SENTENCIA 3950 DE MAYO 8 DE 1992

 

•Sentencia 3950 de mayo 8 de 1992

CONSEJO DE ESTADO 

SALA DE LO CONTENCIOSO ADMINISTRATIVO

SECCIÓN CUARTA

NORMAS LOCALES

CARGA PROBATORIA TAMBIÉN PARA EL DEMANDADO

EXTRACTOS: «El asunto fundamental de la apelación está relacionado con la interpretación que del artículo 141 del Código Contencioso Administrativo hace el apoderado judicial de la entidad demandada, en el sentido de que la ley sólo obliga al demandante a aportar la prueba de la norma local, sin que pueda el juez dar una interpretación distinta a la declarada textualmente en la ley cuando su tenor es claro, so pena de violar el artículo 27 del Código Civil.

Dice el artículo 141 del Código Contencioso Administrativo:

“Normas jurídicas de alcance no nacional. Si el demandante invoca como violadas normas que no tengan alcance nacional, deberá acompañar el texto legal que las contenga debidamente autenticadas, o solicitar del ponente que obtenga la copia correspondiente”.

El Consejo de Estado en reiterada jurisprudencia ha sido exigente en la aplicación de la norma, señalando que efectivamente cuando el demandante funda su pretensión exclusivamente en normas de alcance no nacional, debe arrimar al proceso la prueba de su existencia, porque no podría el juez entrar a decidir con base en disposiciones locales, que no está obligado a conocer, si no están plenamente probadas, dentro de la oportunidad legal, en el proceso.

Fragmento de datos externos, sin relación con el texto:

(** A request that is not a call start leaves the calls of both stores
    as they are. *)
Lemma handle_dom_other json_loads r w :
  rq_endpoint r <> EVoice ->
  dict_dom (conversations (handle json_loads w r)) = dict_dom (conversations w) /\
  dict_dom (call_data (handle json_loads w r)) = dict_dom (call_data w).
Proof.
  intros Hep. exact (same_keys_dom _ _ (same_keys_dispatch json_loads r Hep w)).
Qed.

(** A call start adds its call to both stores, when they knew the same
    calls. *)
Lemma handle_dom_voice json_loads r w :
  same_calls w -> rq_endpoint r = EVoice ->
  dict_dom (conversations (handle json_loads w r))
    = {[f_CallSid (rq_form r)]} ∪ dict_dom (conversations w) /\
  dict_dom (call_data (handle json_loads w r))
    = {[f_CallSid (rq_form r)]} ∪ dict_dom (call_data w).
Proof.
  unfold same_calls. intros Hinv Hep.
  rewrite (handle_voice _ _ _ Hep), voice_world. simpl.
  destruct (Dict.mem (f_CallSid (rq_form r)) (conversations w)) eqn:Hmem; simpl.
  - apply mem_true, elem_of_dict_dom in Hmem.
    assert (Hcd : f_CallSid (rq_form r) ∈ dict_dom (call_data w)) by now rewrite <- Hinv.
    split; symmetry; apply subseteq_union_1_L, singleton_subseteq_l; assumption.
  - now rewrite !dict_dom_set.
Qed.

Lemma same_calls_handle json_loads r w :
  same_calls w -> same_calls (handle json_loads w r).
Proof.
  intros Hinv. unfold same_calls.
  destruct (decide (rq_endpoint r = EVoice)) as [Hep|Hep].
  - destruct (handle_dom_voice json_loads r w Hinv Hep) as [-> ->]. now rewrite Hinv.
  - destruct (handle_dom_other json_loads r w Hep) as [-> ->]. exact Hinv.
Qed.

(** C10.  Every request keeps the invariant that the calls with a message
    history ([conversations]) are the calls with metadata ([call_data]).
    No request removes a call from either store; only a call start adds
    one, and it adds it to both. *)
Theorem same_calls_preserved (json_loads : string -> option json)
    (r : request) (w : world) :
  same_calls w ->
  same_calls (handle json_loads w r) /\
  dict_dom (conversations w) ⊆ dict_dom (conversations (handle json_loads w r)) /\
  dict_dom (call_data w) ⊆ dict_dom (call_data (handle json_loads w r)) /\
  (rq_endpoint r <> EVoice ->
     dict_dom (conversations (handle json_loads w r)) = dict_dom (conversations w) /\
     dict_dom (call_data (handle json_loads w r)) = dict_dom (call_data w)) /\
  (rq_endpoint r = EVoice ->
     dict_dom (conversations (handle json_loads w r))
       = {[f_CallSid (rq_form r)]} ∪ dict_dom (conversations w) /\
     dict_dom (call_data (handle json_loads w r))
       = {[f_CallSid (rq_form r)]} ∪ dict_dom (call_data w)).
Proof.
  intros Hinv. split; [now apply same_calls_handle|].
  assert (Hsub : dict_dom (conversations w) ⊆ dict_dom (conversations (handle json_loads w r)) /\
                 dict_dom (call_data w) ⊆ dict_dom (call_data (handle json_loads w r))).
  { destruct (decide (rq_endpoint r = EVoice)) as [Hep|Hep].
    - destruct (handle_dom_voice json_loads r w Hinv Hep) as [-> ->].
      split; apply union_subseteq_r.
    - destruct (handle_dom_other json_loads r w Hep) as [-> ->]. now split. }
  destruct Hsub as [Hc Hd].
  split; [exact Hc|]. split; [exact Hd|]. split.
  - apply handle_dom_other.
  - now apply handle_dom_voice.
Qed.

(** The invariant holds when the process starts, and a call start then
    keeps it and adds the call to both stores. *)
Lemma same_calls_preserved_witness :
  same_calls initial_world /\
  same_calls (handle loads_empty_object initial_world (sample_request EVoice "" "")).
Proof.
  assert (H0 : same_calls initial_world) by reflexivity.
  split; [exact H0|].
  exact (proj1 (same_calls_preserved loads_empty_object
                  (sample_request EVoice "" "") initial_world H0)).
Defined.

Lemma same_calls_run json_loads rs w :
  same_calls w -> same_calls (run json_loads rs w).
Proof.
  revert w. induction rs as [|r rs IH]; intros w Hinv; simpl; [exact Hinv|].
  apply IH. now apply same_calls_handle.
Qed.

(** ** The emergency flag (C4) *)

Lemma keeps_flag_dispatch json_loads sid r :
  rq_endpoint r <> EVoice -> preserves (keeps_flag sid) (dispatch json_loads r).
Proof.
  intros Hep.
  apply preserves_dispatch with (touches := fun _ => True); try exact I; try exact Hep.
  - intros w H. exact H.
  - intros a b c Hab Hbc H. apply Hbc, Hab, H.
  - intros sid' m _ w. unfold conversation_append.
    destruct (Dict.get sid' (conversations w)); simpl; intros H; exact H.
  - intros sid' f _ Hf w. unfold call_update.
    destruct (Dict.get sid' (call_data w)) as [d|] eqn:Hg; simpl; [|intros H; exact H].
    unfold keeps_flag, flag_of. simpl.
    destruct (decide (sid' = sid)) as [->|Hne].
    + rewrite Hg, get_set_eq. now apply updater_keeps_flag.
    + now rewrite get_set_ne.
  - intros ev w H. exact H.
Qed.

Lemma keeps_flag_voice f e sid w :
  same_calls w -> keeps_flag sid w (fst (voice f e w)).
Proof.
  intros Hinv. rewrite voice_world. simpl.
  destruct (Dict.mem (f_CallSid f) (conversations w)) eqn:Hmem; [intros H; exact H|].
  unfold keeps_flag, flag_of. simpl.
  destruct (decide (f_CallSid f = sid)) as [Heq|Hne].
  - rewrite Heq in *.
    assert (Hcd : Dict.get sid (call_data w) = None).
    { destruct (Dict.get sid (call_data w)) eqn:Hg; [|reflexivity].
      assert (Hin : sid ∈ dict_dom (call_data w)) by (apply elem_of_dict_dom; rewrite Hg; eauto).
      rewrite <- Hinv in Hin. apply elem_of_dict_dom in Hin.
      apply mem_true in Hin. congruence. }
    rewrite Hcd. discriminate.
  - now rewrite get_set_ne.
Qed.

(** C4.  The emergency flag of a session is monotonic: once it is true it
    is true after any sequence of utterance processing (for any utterance),
    status updates and reads.  A call start in the sequence does not reset
    it either, in a world where the two stores know the same calls, which
    is every world the process can reach. *)
Theorem emergency_flag_monotonic (json_loads : string -> option json)
    (call_sid : call_id) (rs : list request) (w : world) :
  flag_of call_sid w = true ->
  Forall (fun r => rq_endpoint r <> EVoice) rs \/ same_calls w ->
  flag_of call_sid (run json_loads rs w) = true.
Proof.
  revert w. induction rs as [|r rs IH]; intros w Hflag Hor; simpl; [exact Hflag|].
  apply IH.
  - destruct (decide (rq_endpoint r = EVoice)) as [Hep|Hep].
    + destruct Hor as [Hall|Hinv].
      * inversion Hall; subst. contradiction.
      * rewrite (handle_voice _ _ _ Hep). now apply keeps_flag_voice.
    + now apply (keeps_flag_dispatch json_loads call_sid r Hep w).
  - destruct Hor as [Hall|Hinv].
    + left. now inversion Hall.
    + right. now apply same_calls_handle.
Qed.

Naturalmente, que si el demandado al contestar la demanda funda sus objeciones en otras normas distintas, pero también de alcance local, está obligado igualmente a probarlas dentro del proceso no sólo en virtud del principio “actor incumbit probatio, reus in excipiendo fit actor”, sino, porque el mismo Código Contencioso Administrativo exige en el artículo 144 que, los procesos ante la jurisdicción contencioso administrativa, debe la parte demandada al contestar la demanda antes del vencimiento del término de fijación en lista hacer la petición concreta de las pruebas que pretenda hacer valer en el proceso.

Entonces, si las objeciones contra las pretensiones de la demanda se fundan en una prueba, como lo es la norma de alcance local, debe demostrarse plenamente su existencia dentro del proceso en la oportunidad establecida en la ley.

Porque si bien es cierto que con ocasión de la apelación la demandada aporta al proceso copia auténtica del acuerdo municipal echado de menos por el tribunal, dicha prueba no puede ser admitida en esta oportunidad porque no se dan ninguna de las causales taxativamente establecidas por el artículo 214 del Código Contencioso Administrativo, para hacer viable la petición de prueba en la segunda instancia».

(Sentencia de mayo 8 de 1992. Expediente 3950. Consejero Ponente: Dr. Guillermo Chahín Lizcano).